8823さんのレビュー一覧
投稿者:8823
2 件中 1 件~ 2 件を表示 |
紙の本女王陛下のユリシーズ号
2004/02/23 00:39
男なら、読め
1人中、0人の方がこのレビューが役に立ったと投票しています。
「ナヴァロンの要塞」など、超大作戦争アクション映画の原作者として有名なアリステア・マクリーンが初めて書いたベストセラー小説。
時代は1943年ごろの北大西洋。ヒトラーの攻撃を受けて苦戦するソ連への援助物資を、イギリスからアイスランドを経由する嵐と極寒の海原を抜けて運ぶ、連合軍の「援ソ輸送船団」が物語の舞台だ。もちろん敵は気象条件だけではない。海面下にはドイツのUボートが船団を待ち構え、さらには敵の爆撃機や巡洋艦も牙をむいて襲い掛かる。男たちの必死の戦いにもかかわらず、次々と沈んでいく輸送船や護衛艦。そして敵巨大戦艦ティルピッツまで出撃してくるとの情報に、事態は最悪のものに…。

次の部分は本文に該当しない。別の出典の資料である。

(* ===== verification/Channel.v ===== *)
(** * The communication channel between managers

    include/ichor/CommunicationChannel.h: a table of managers, each with its own thread,
    and events that a thread pushes into the queues of the managers of other threads.

    The table is the vector of entries of an [unordered_map].  A readers-writer lock is
    held: exclusively while the table changes, shared while a thread walks over it; the
    walk is one step per entry, so that broadcasts of several threads interleave.
    [pushEvent] of a queue is atomic.  All pushes, of all threads, are kept in the order
    in which they happened; the queue of a manager got the ones that are for it. *)

From stdpp Require Import base list option gmap.
From Stdlib Require Import ZArith Lia.
From S2P Require Import Prelude.
From S2P Require Import DenseMap.

Local Open Scope Z_scope.

Section channel.
Context {V : Type}.
(** What an object is after something was constructed from it as an rvalue. *)
Variable moved_from : V → V.

(** An argument of [broadcastEvent] or [sendEventTo], as [Args&&] refers to it. *)
Inductive arg : Type := Lvalue (v : V) | Rvalue (v : V).
Definition arg_value (a : arg) : V := match a with Lvalue v | Rvalue v => v end.
(** The argument after [std::forward] of it was used. *)
Definition forwarded (a : arg) : arg := match a with Lvalue v => Lvalue v | Rvalue v => Rvalue (moved_from v) end.

(** What a thread does: [broadcastEvent] at an entry of the table. *)
Inductive thread : Type :=
  | Idle
  | Broadcasting (b : nat) (originatingManager : Z) (i : nat) (args : list arg).
Record push := mkPush { u_broadcast : option nat; u_manager : Z; u_args : list V }.
Record channel := mkChannel {
  c_managers : list (Z * Z);                  (* _managers: id to manager, which is known by its id *)
  c_linked : gset Z;                          (* the managers whose channel is set *)
  c_threads : list thread;
  c_pushed : list push;
  c_begun : list (Z * list arg * list (Z * Z)) }.  (* the broadcasts so far: from where, with what, and the table *)

Definition new_channel (threads : nat) : channel := mkChannel [] ∅ (replicate threads Idle) [] [].
Definition shared_lock_held (c : channel) : bool := existsb (λ t, match t with Idle => false | Broadcasting _ _ _ _ => true end) (c_threads c).

Definition addManager (id : Z) (c : channel) : channel :=
  mkChannel (demplace id id (c_managers c)) ({[id]} ∪ c_linked c) (c_threads c) (c_pushed c) (c_begun c).
Definition removeManager (id : Z) (c : channel) : channel :=
  mkChannel (derase id (c_managers c)) (c_linked c ∖ {[id]}) (c_threads c) (c_pushed c) (c_begun c).
Definition pushEvent (b : option nat) (manager : Z) (args : list arg) (c : channel) : channel :=
  mkChannel (c_managers c) (c_linked c) (c_threads c) (c_pushed c ++ [mkPush b manager (map arg_value args)]) (c_begun c).
(** [sendEventTo]; [None]: it throws. *)
Definition sendEventTo (id : Z) (args : list arg) (c : channel) : option channel :=
  match dfind id (c_managers c) with Some manager => Some (pushEvent None manager args c) | None => None end.
Definition set_thread (t : nat) (s : thread) (c : channel) : channel :=
  mkChannel (c_managers c) (c_linked c) (<[t := s]> (c_threads c)) (c_pushed c) (c_begun c).
Definition broadcast_begin (t : nat) (originatingManager : Z) (args : list arg) (c : channel) : channel :=
  mkChannel (c_managers c) (c_linked c) (<[t := Broadcasting (length (c_begun c)) originatingManager 0 args]> (c_threads c)) (c_pushed c)
    (c_begun c ++ [(originatingManager, args, c_managers c)]).
(** An entry of the loop of [broadcastEvent], or its end. *)
Definition broadcast_next (t b : nat) (originatingManager : Z) (i : nat) (args : list arg) (c : channel) : channel :=
  match c_managers c !! i with
  | None => set_thread t Idle c
  | Some (_, manager) =>
      if bool_decide (manager = originatingManager) then set_thread t (Broadcasting b originatingManager (S i) args) c
      else set_thread t (Broadcasting b originatingManager (S i) (map forwarded args)) (pushEvent (Some b) manager args c)
  end.

Inductive action : Type :=
  | AddManager (id : Z)
  | RemoveManager (id : Z)
  | SendEventTo (id : Z) (args : list arg)
  | BroadcastBegin (t : nat) (originatingManager : Z) (args : list arg)
  | BroadcastNext (t : nat).
(** [None]: the thread waits for the lock, or does something else. *)
Definition cstep (a : action) (c : channel) : option channel :=
  match a with
  | AddManager id => if shared_lock_held c then None else Some (addManager id c)
  | RemoveManager id => if shared_lock_held c then None else Some (removeManager id c)
  | SendEventTo id args => Some (match sendEventTo id args c with Some c' => c' | None => c end)
  | BroadcastBegin t originatingManager args =>
      match c_threads c !! t with Some Idle => Some (broadcast_begin t originatingManager args c) | _ => None end
  | BroadcastNext t =>
      match c_threads c !! t with Some (Broadcasting b orig i args) => Some (broadcast_next t b orig i args c) | _ => None end
  end.
Inductive creachable (threads : nat) : channel → Prop :=
  | creachable_start : creachable threads (new_channel threads)
  | creachable_step a c c' : creachable threads c → cstep a c = Some c' → creachable threads c'.
Fixpoint crun (actions : list action) (c : channel) : option channel :=
  match actions with [] => Some c | a :: l => match cstep a c with Some c' => crun l c' | None => None end end.
Lemma crun_reachable n l : ∀ c c', creachable n c → crun l c = Some c' → creachable n c'.
Proof.
  induction l as [|a l IH]; intros c c' Hr E; cbn in E; [by simplify_eq|].
  destruct (cstep a c) as [c1|] eqn:E1; [|done]. eapply IH; [|exact E]. by eapply creachable_step.
Qed.

(** ** What a broadcast has to do *)

Fixpoint deliveries (originatingManager : Z) (managers : list (Z * Z)) (args : list arg) : list (Z * list V) :=
  match managers with
  | [] => []
  | (_, manager) :: ms =>
      if bool_decide (manager = originatingManager) then deliveries originatingManager ms args
      else (manager, map arg_value args) :: deliveries originatingManager ms (map forwarded args)
  end.
(** The pushes of a broadcast. *)
Definition pushes_of (b : nat) (l : list push) : list (Z * list V) :=
  map (λ u, (u_manager u, u_args u)) (filter (λ u, u_broadcast u = Some b) l).

#[local] Arguments pushes_of : simpl never.

(** ** The invariant *)

Definition running (b : nat) (s : thread) : Prop := match s with Idle => False | Broadcasting b' _ _ _ => b' = b end.
Definition thread_ok (c : channel) (s : thread) : Prop :=
  match s with
  | Idle => True
  | Broadcasting b orig i args =>
      ∃ args0, c_begun c !! b = Some (orig, args0, c_managers c) ∧
        pushes_of b (c_pushed c) ++ deliveries orig (drop i (c_managers c)) args = deliveries orig (c_managers c) args0
  end.
Definition finished_ok (c : channel) (b : nat) (e : Z * list arg * list (Z * Z)) : Prop :=
  (∀ t s, c_threads c !! t = Some s → ¬ running b s) → let '(orig, args, ms) := e in pushes_of b (c_pushed c) = deliveries orig ms args.
Definition table_ok (ms : list (Z * Z)) : Prop := dwf ms ∧ ∀ id m, (id, m) ∈ ms → m = id.
Record cinv (c : channel) : Prop := mkCinv {
  ci_table : table_ok (c_managers c);
  ci_begun : ∀ b orig args ms, c_begun c !! b = Some (orig, args, ms) → table_ok ms;
  ci_linked : ∀ id, id ∈ c_linked c ↔ id ∈ dkeys (c_managers c);
  ci_known : ∀ u b, u ∈ c_pushed c → u_broadcast u = Some b → (b < length (c_begun c))%nat;
  ci_threads : ∀ t s, c_threads c !! t = Some s → thread_ok c s;
  ci_alone : ∀ t t' s s' b, c_threads c !! t = Some s → c_threads c !! t' = Some s' → running b s → running b s' → t = t';
  ci_finished : ∀ b e, c_begun c !! b = Some e → finished_ok c b e }.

この作品は単なる戦記小説とは異なる。北極圏の嵐が増幅する過酷で激烈な戦闘シーンは確かに圧巻で、凶暴とも言える迫力で読み手の心臓をつかんで引きずり回す。だが戦いの経緯とか最終的な勝敗の帰結は作品の核心ではない。物語に登場する乗組員の男たちの互いへの信頼、献身、そして自己犠牲といった精神の崇高さを、彼ら一人一人への心からの共感を込めて描き切っていることこそが、本作品を際立ったものに仕上げている。
「病を押して出撃し乗組員に感謝しながら死んでいく艦長」や、「炎上して船団を危険にさらす父親の船を、自ら魚雷を放って処分する水兵」「船を救うためハッチを外から閉めて水の中に沈んでいく機関員」。物語の男たちは皆、絶望的な運命の中で優しく美しい。
戦争という異常な状況下でまさに人間の真価が問われるとしたら、ユリシーズの乗組員たちに私はその至高のものを見たような気がするのだ。
紙の本フューチャー・イズ・ワイルド 驚異の進化を遂げた2億年後の生命世界
2004/02/21 15:02
どっこい!生きてる
3人中、3人の方がこのレビューが役に立ったと投票しています。
「ディスカバリーチャンネル」の人気番組から単行本化された、人類滅亡後の今から2億年後の地球と生物たちの姿を描いた一冊。
人類が自ら招いた環境破壊と天然資源の収奪によって滅びたあと、地球とそこに存在する生き物たちが、500万年後、1億年後、そして2億年後にどのような姿に変貌していくのかを、最新の地球科学や生態学などの知見をフル動員して、きわめて実証的に描いている点が特徴的だ。
「高さ7メートルでゾウの24倍も体重があるカメ」「空を自由に飛びまわるようになったタラ」、さらには「2億年後、地上に進出して知的生命体の頂点に立ったイカ」まで、年代と共に進行する大陸移動・気候変動に対応して、一見ユーモラスだがたくましく変貌をとげていく生物たちの精密なCGイラストにも目を奪われる。
またこの本が指摘しているのは、いま人類が「地球環境問題」だと騒いでいる環境汚染や地球温暖化、エネルギー資源枯渇などは、あくまで人類という固有の種だけのごく至近の問題であり、地球全体あるいは地球生物全体の大きな流れとは、また次元がちがう話だということでもある。
このまま人類が暴走を続けて滅びようと、それは種の滅亡という地球にとってはごくありふれた出来事にしかすぎないし、残った生物たちは本書に出てくるような驚異の姿をとりながら地球上に存在しつづける。また人類が地球と折り合いをつけながら持続的に生きる道を選んだとしても、大陸移動や地球規模の気候変動の中で、人類もその姿を必然的に変えていかざるを得ないかもしれない。(そうした生物の消長を繰り返した後、地球はやがて膨張した太陽に飲み込まれて存在そのものが消えていく‥。)
そう考えると、ただ性急に地球環境問題対策を叫ぶのではなく、もっと深く地球あるいは生命の本質ということにも想いをめぐらせながら、問題点にじっくりと取り組んでいこうという気にさせてくれる、そんな本であったと思う。